- **Exercise directions**: The required response is the number of lines in the entries that include the word "assert", with nothing added.

- **Entries provided**:
(* ===== verification/AdmitHandles.v ===== *)
(** * What senders are owed

    Over the steps of Admission.v: handles only settle, every open one is owed
    by someone, and every message taken on is somewhere.  The proofs say for
    each operation what it leaves alone ([apart_from_queue],
    [apart_from_execs]) and carry two invariants, [handled] and [placed], with
    the handle or the queue entry an operation holds in hand as a parameter. *)
From stdpp Require Import gmap.
From S2P Require Import Prelude Events Session StateMachine PyStr PyText Admission.
Local Open Scope Z_scope.

(** ** What a step leaves alone *)
(** A desk without its transcript, its queue and its bookkeeping of both: all
    that recovery, folding and saving a row may change. *)
Definition apart_from_queue (d : Desk) : Desk :=
  d <| rows := [] |> <| next_id := 0 |>
    <| sess ::= λ s, s <| pending_messages := [] |> <| swept_orphan_ids := ∅ |> <| last_user_msg_id := None |>
                       <| last_user_msg_at := 0 |> |>.
(** A desk without the executions waiting in it. *)
Definition apart_from_execs (d : Desk) : Desk := d <| handles := [] |> <| pending_execs := ∅ |>.

Lemma requeue_apart now r d : apart_from_queue (requeue now r d) = apart_from_queue d.
Proof. unfold requeue. by case_decide. Qed.
Lemma requeue_next_id now r d : next_id (requeue now r d) = next_id d.
Proof. unfold requeue. by case_decide. Qed.
Lemma foldl_view {A B} (view : B → A) {C} (f : B → C → B) l b :
  (∀ b c, view (f b c) = view b) → view (foldl f b l) = view b.
Proof. intros Hf. revert b. induction l as [|c l IH]; intros b; [done|]. cbn. by rewrite IH, Hf. Qed.
Lemma sweep_apart now e d : apart_from_queue (_sweep_db_pending now e d) = apart_from_queue d.
Proof.
  unfold _sweep_db_pending. destruct (last _) as [l|]; [|done].
  set (d' := foldl _ _ _).
  assert (apart_from_queue d' = apart_from_queue d) as Hd'.
  { apply (foldl_view apart_from_queue). intros b c. case_decide; [done|apply requeue_apart]. }
  by case_decide.
Qed.
Lemma sweep_next_id now e d : next_id (_sweep_db_pending now e d) = next_id d.
Proof.
  unfold _sweep_db_pending. destruct (last _) as [l|]; [|done].
  set (d' := foldl _ _ _).
  assert (next_id d' = next_id d) as Hd'.
  { apply (foldl_view next_id). intros b c. case_decide; [done|apply requeue_next_id]. }
  by case_decide.
Qed.
Lemma reap_one_apart r d mid : apart_from_execs (reap_one r mid d) = apart_from_execs d.
Proof. unfold reap_one. by destruct (_ !! _). Qed.
Lemma reap_apart r ids d : apart_from_execs (_reap_pending_execs r ids d) = apart_from_execs d.
Proof. unfold _reap_pending_execs. apply (foldl_view apart_from_execs). intros. apply reap_one_apart. Qed.

(** ** Handles only settle *)
Definition handle_grows (x y : Handle) : Prop :=
  h_options y = h_options x ∧ (h_result x ≠ None → h_result y = h_result x).
Definition grows (d d' : Desk) : Prop :=
  ∀ h x, handles d !! h = Some x → ∃ y, handles d' !! h = Some y ∧ handle_grows x y.
#[export] Instance handle_grows_preorder : PreOrder handle_grows.
Proof.
  split; [by intros x|]. intros x y z [Ho1 Hr1] [Ho2 Hr2]. split; [congruence|].
  intros Hx. rewrite <- (Hr1 Hx). apply Hr2. by rewrite (Hr1 Hx).
Qed.
#[export] Instance grows_preorder : PreOrder grows.
Proof.
  split; [intros d h x Hx; by exists x|]. intros d e f Hde Hef h x Hx.
  destruct (Hde h x Hx) as (y & Hy & Hxy). destruct (Hef h y Hy) as (z & Hz & Hyz).
  exists z. split; [done|by etrans].
Qed.
Lemma same_grows d d' : handles d' = handles d → grows d d'.
Proof. intros E h x Hx. exists x. by rewrite E. Qed.
Lemma alter_grows f h d :
  (∀ x, handle_grows x (f x)) → grows d (d <| handles ::= alter f h |>).
Proof.
  intros Hf k x Hx. destruct (decide (k = h)) as [->|Hne].
  - exists (f x). split; [|done]. cbn. by rewrite list_lookup_alter_eq, Hx.
  - exists x. split; [|done]. cbn. by rewrite list_lookup_alter_ne.
Qed.
Lemma settle_grows h r d : grows d (settle h r d).
Proof. apply alter_grows. intros x. destruct (h_result x) eqn:E; [done|]. split; [done|]. by rewrite E. Qed.
Lemma mark_running_grows h d : grows d (mark_running h d).
Proof. apply alter_grows. intros x. destruct (h_result x) eqn:E; [done|]. split; [done|]. by rewrite E. Qed.
Lemma new_handle_grows x d : grows d (d <| handles ::= λ l, l ++ [x] |>).
Proof. intros h y Hy. exists y. split; [|done]. cbn. by apply lookup_app_l_Some. Qed.
Lemma grows_length d d' : grows d d' → (length (handles d) ≤ length (handles d'))%nat.
Proof.
  intros Hg. destruct (length (handles d)) as [|n] eqn:E; [lia|].
  destruct (lookup_lt_is_Some_2 (handles d) n) as [x Hx]; [lia|].
  destruct (Hg n x Hx) as (y & Hy & _). apply lookup_lt_Some in Hy. lia.
Qed.
Lemma settle_settles h r d x : handles (settle h r d) !! h = Some x → h_result x ≠ None.
Proof.
  cbn. rewrite list_lookup_alter_eq. destruct (handles d !! h) as [y|]; [|done]. cbn.
  intros [= <-]. by destruct (h_result y) eqn:E; [rewrite E|].
Qed.
Lemma foldl_grows {A} (f : Desk → A → Desk) l d : (∀ d a, grows d (f d a)) → grows d (foldl f d l).
Proof. intros Hf. revert d. induction l as [|a l IH]; intros d; cbn; [done|]. etrans; [apply Hf|apply IH]. Qed.
Lemma reap_one_grows r mid d : grows d (reap_one r mid d).
Proof. unfold reap_one. destruct (_ !! _); [|done]. etrans; [|apply settle_grows]. by apply same_grows. Qed.
Lemma reap_grows r ids d : grows d (_reap_pending_execs r ids d).
Proof. apply foldl_grows. intros. apply reap_one_grows. Qed.

(** ** Who owes a handle its result *)
Definition owed (d : Desk) (h : nat) : Prop :=
  (∃ mid, pending_execs d !! mid = Some h) ∨
  (∃ r, running d = Some r ∧ r_exec r = Some h ∧ r_phase r ≠ Closing) ∨
  (∃ r, r ∈ stillborn d ∧ r_exec r = Some h).
(** Every open handle is owed, apart from the one in [hand]. *)
Record handled (hand : option nat) (d : Desk) : Prop := mkHandled {
  open_owed h x : handles d !! h = Some x → h_result x = None → hand = Some h ∨ owed d h;
  parked_old mid h : pending_execs d !! mid = Some h → mid < next_id d ∧ (h < length (handles d))%nat;
  running_old r h : running d = Some r → r_exec r = Some h → (h < length (handles d))%nat;
  live_running : task_live (sess d) = bool_decide (is_Some (running d))
}.

Lemma handled_frame hand d d' :
  handles d' = handles d → pending_execs d' = pending_execs d → running d' = running d →
  stillborn d' = stillborn d → next_id d ≤ next_id d' → task (sess d') = task (sess d) →
  handled hand d → handled hand d'.
Proof.
  intros Eh Ep Er Es Hn Et [H1 H2 H3 H4]. split.
  - intros h x. rewrite Eh. unfold owed. rewrite Ep, Er, Es. apply H1.
  - intros mid h. rewrite Ep, Eh. intros Hm. destruct (H2 mid h Hm). lia.
  - intros r h. rewrite Er, Eh. apply H3.
  - unfold task_live in *. by rewrite Et, Er.
Qed.
Lemma handled_apart hand d d' :
  apart_from_queue d' = apart_from_queue d → next_id d' = next_id d → handled hand d → handled hand d'.
Proof.
  intros E En. apply handled_frame.
  - apply (f_equal handles E).
  - apply (f_equal pending_execs E).
  - apply (f_equal running E).
  - apply (f_equal stillborn E).
  - lia.
  - apply (f_equal (λ d, task (sess d)) E).
Qed.
(** The handles change, no one else does. *)
Lemma handled_grows hand hand' d d' :
  grows d d' → length (handles d') = length (handles d) →
  pending_execs d' = pending_execs d → running d' = running d → stillborn d' = stillborn d →
  next_id d' = next_id d → task (sess d') = task (sess d) →
  (∀ h x, hand = Some h → handles d' !! h = Some x → h_result x = None → hand' = Some h) →
  handled hand d → handled hand' d'.
Proof.
  intros Hg El Ep Er Es En Et Hh [H1 H2 H3 H4]. split.
  - intros h x Hx Hnone.
    destruct (lookup_lt_is_Some_2 (handles d) h) as [y Hy]; [rewrite <- El; by eapply lookup_lt_Some|].
    destruct (Hg h y Hy) as (x' & Hx' & _ & Hr). simplify_eq.
    destruct (h_result y) eqn:Ey; [by rewrite Hr in Hnone|].
    destruct (H1 h y Hy Ey) as [->|Ho]; [left; by eapply Hh|]. right. unfold owed. by rewrite Ep, Er, Es.
  - intros mid h. rewrite Ep, El, En. apply H2.
  - intros r h. rewrite Er, El. apply H3.
  - unfold task_live in *. by rewrite Et, Er.
Qed.
Lemma settle_handled h r d : handled (Some h) d → handled None (settle h r d).
Proof.
  apply handled_grows; try done.
  - apply settle_grows.
  - cbn. by rewrite length_alter.
  - intros k x [= <-] Hx Hn. by destruct (settle_settles _ _ _ _ Hx).
Qed.
Lemma settle_more hand h r d : handled hand d → handled hand (settle h r d).
Proof. apply handled_grows; try done; [apply settle_grows|cbn; by rewrite length_alter]. Qed.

- **Answer below**: 2